[Excerpts from a dataset]
(** ** Workflows, direct messages, presence *)

Definition build_workflow_def (channel_id workflow_id : Uuid) (yaml : string) : result SdkError EventBuilder :=
  let? _ := check_content yaml (kib 64) in
  let? tags := push_all [] [["d"; Uuid_to_string workflow_id]; h_tag channel_id] in
  event (as_u16 KIND_WORKFLOW_DEF) yaml tags.

Definition build_workflow_update (channel_id workflow_id : Uuid) (yaml : string) : result SdkError EventBuilder :=
  let? _ := check_content yaml (kib 64) in
  let? tags := push_all [] [["d"; Uuid_to_string workflow_id]; h_tag channel_id] in
  event (as_u16 KIND_WORKFLOW_DEF) yaml tags.

Definition build_workflow_delete (author_pubkey : string) (workflow_id : Uuid) : result SdkError EventBuilder :=
  let? pk := check_pubkey_hex author_pubkey "author_pubkey" in
  let? tags := push [] ["a"; num KIND_WORKFLOW_DEF +:+ ":" +:+ pk +:+ ":" +:+ Uuid_to_string workflow_id] in
  event (as_u16 KIND_DELETION) EmptyString tags.

Definition build_workflow_trigger (workflow_id : Uuid) : result SdkError EventBuilder :=
  let? tags := push [] ["d"; Uuid_to_string workflow_id] in
  event (as_u16 KIND_WORKFLOW_TRIGGER) EmptyString tags.

Definition build_workflow_approval (token_hash : string) (approved : bool) (note : string) : result SdkError EventBuilder :=
  let? _ := ensure ((len token_hash =? 64)%N && all_hex token_hash)
    (InvalidInput "token_hash must be a 64-character hex SHA-256 digest") in
  let kind := if approved then KIND_APPROVAL_GRANT else KIND_APPROVAL_DENY in
  let? tags := push [] ["d"; token_hash] in
  event (as_u16 kind) note tags.

Fixpoint push_pubkeys (pubkeys : list string) (tags : list Tag) : result SdkError (list Tag) :=
  match pubkeys with
  | [] => Ok tags
  | pk :: rest =>
      let? validated := check_pubkey_hex pk "pubkey" in
      let? tags := push tags ["p"; validated] in
      push_pubkeys rest tags
  end.

Definition build_dm_open (pubkeys : list string) : result SdkError EventBuilder :=
  let? _ := ensure (negb (bool_decide (pubkeys = [])) && (length pubkeys <=? 8)%nat) (InvalidInput "dm open requires 1-8 pubkeys") in
  let? tags := push_pubkeys pubkeys [] in
  event (as_u16 KIND_DM_OPEN) EmptyString tags.

Definition build_dm_add_member (channel_id : Uuid) (pubkey : string) : result SdkError EventBuilder :=
  let? pk := check_pubkey_hex pubkey "pubkey" in
  let? tags := push_all [] [h_tag channel_id; ["p"; pk]] in
  event (as_u16 KIND_DM_ADD_MEMBER) EmptyString tags.

Definition one_of (s : string) (options : list string) : bool := existsb (String.eqb s) options.

Definition build_presence_update (status : string) : result SdkError EventBuilder :=
  let? _ := ensure (one_of status ["online"; "away"; "offline"])
    (InvalidInput ("status must be online, away, or offline (got: " +:+ status +:+ ")")) in
  let? tags := push [] ["status"; status] in
  event (as_u16 KIND_PRESENCE_UPDATE) status tags.

(** ** Moderation and archival *)

Definition build_moderation_ban (target_pubkey : string) (expires_at : option N) (reason : option string)
    : result SdkError EventBuilder :=
  let? pk := check_pubkey_hex target_pubkey "target_pubkey" in
  let? tags := push [] ["p"; pk] in
  let? tags := push_opt tags expires_at (fun exp => ["expiration"; num exp]) in
  let? tags := push_opt tags reason (fun r => ["reason"; r]) in
  event (as_u16 KIND_MODERATION_BAN) EmptyString tags.

Definition build_moderation_unban (target_pubkey : string) : result SdkError EventBuilder :=
  let? pk := check_pubkey_hex target_pubkey "target_pubkey" in
  let? tags := push [] ["p"; pk] in
  event (as_u16 KIND_MODERATION_UNBAN) EmptyString tags.

Definition build_moderation_timeout (target_pubkey : string) (expires_at : N) (reason : option string)
    : result SdkError EventBuilder :=
  let? pk := check_pubkey_hex target_pubkey "target_pubkey" in
  let? tags := push_all [] [["p"; pk]; ["expiration"; num expires_at]] in
  let? tags := push_opt tags reason (fun r => ["reason"; r]) in
  event (as_u16 KIND_MODERATION_TIMEOUT) EmptyString tags.

Definition build_moderation_untimeout (target_pubkey : string) : result SdkError EventBuilder :=
  let? pk := check_pubkey_hex target_pubkey "target_pubkey" in
  let? tags := push [] ["p"; pk] in
  event (as_u16 KIND_MODERATION_UNTIMEOUT) EmptyString tags.

Definition build_moderation_resolve_report (report_event_id status action : string) (reason : option string)
    : result SdkError EventBuilder :=
  let? id := check_hex_exact report_event_id 64 "report_event_id" in
  let? _ := ensure (one_of status ["resolved"; "dismissed"])
    (InvalidInput ("status must be resolved or dismissed (got: " +:+ status +:+ ")")) in
  let? _ := ensure (one_of action ["delete"; "kick"; "ban"; "timeout"; "dismiss"; "escalate"])
    (InvalidInput ("action must be delete, kick, ban, timeout, dismiss, or escalate (got: " +:+ action +:+ ")")) in
  let? tags := push_all [] [["report"; id]; ["status"; status]; ["action"; action]] in
  let? tags := push_opt tags reason (fun r => ["reason"; r]) in
  event (as_u16 KIND_MODERATION_RESOLVE_REPORT) EmptyString tags.

Definition push_reason (tags : list Tag) (reason : option string) : result SdkError (list Tag) :=
  match reason with Some r => let? _ := check_reason r in push tags ["reason"; r] | None => Ok tags end.

Definition push_replaced_by (tags : list Tag) (target_lower : string) (replaced_by : option string) : result SdkError (list Tag) :=
  match replaced_by with
  | Some rb =>
      let? rb_lower := check_pubkey_hex rb "replaced_by" in
      if String.eqb rb_lower target_lower then Err (InvalidInput "replaced-by must differ from the target")
      else push tags ["replaced-by"; rb_lower]
  | None => Ok tags
  end.

Definition push_auth (tags : list Tag) (auth : option AuthTag) : result SdkError (list Tag) :=
  match auth with
  | Some a => let? _ := check_auth_tag_shape a in push tags ["auth"; auth_owner a; auth_conditions a; auth_sig a]
  | None => Ok tags
  end.

Definition identity_archive_tags (target_pubkey : string) (reason replaced_by : option string) (auth : option AuthTag)
    : result SdkError (list Tag) :=
  let? target_lower := check_pubkey_hex target_pubkey "target_pubkey" in
  let? tags := push_all [] [["-"]; ["p"; target_lower]] in
  let? tags := push_reason tags reason in
  let? tags := push_replaced_by tags target_lower replaced_by in
  push_auth tags auth.

Definition build_archive_identity_request (target_pubkey content : string) (reason replaced_by : option string)
    (auth : option AuthTag) : result SdkError EventBuilder :=
  let? _ := check_content content (kib 64) in
  let? tags := identity_archive_tags target_pubkey reason replaced_by auth in
  Ok (mkBuilder (as_u16 KIND_IA_ARCHIVE_REQUEST) content tags true).

Definition build_unarchive_identity_request (target_pubkey content : string) (reason : option string) (auth : option AuthTag)
    : result SdkError EventBuilder :=
  let? _ := check_content content (kib 64) in
  let? tags := identity_archive_tags target_pubkey reason None auth in
  Ok (mkBuilder (as_u16 KIND_IA_UNARCHIVE_REQUEST) content tags true).
End builders.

* **ASSIGNMENT**
The lines above, starting at the one with "Definition push_reason (tags" and ending at the one with "Definition identity_archive_tags (target_pubkey", are the only ones to return, exactly as written.

* **REPLY**
Definition push_reason (tags : list Tag) (reason : option string) : result SdkError (list Tag) :=
  match reason with Some r => let? _ := check_reason r in push tags ["reason"; r] | None => Ok tags end.

Definition push_replaced_by (tags : list Tag) (target_lower : string) (replaced_by : option string) : result SdkError (list Tag) :=
  match replaced_by with
  | Some rb =>
      let? rb_lower := check_pubkey_hex rb "replaced_by" in
      if String.eqb rb_lower target_lower then Err (InvalidInput "replaced-by must differ from the target")
      else push tags ["replaced-by"; rb_lower]
  | None => Ok tags
  end.

Definition push_auth (tags : list Tag) (auth : option AuthTag) : result SdkError (list Tag) :=
  match auth with
  | Some a => let? _ := check_auth_tag_shape a in push tags ["auth"; auth_owner a; auth_conditions a; auth_sig a]
  | None => Ok tags
  end.

Definition identity_archive_tags (target_pubkey : string) (reason replaced_by : option string) (auth : option AuthTag)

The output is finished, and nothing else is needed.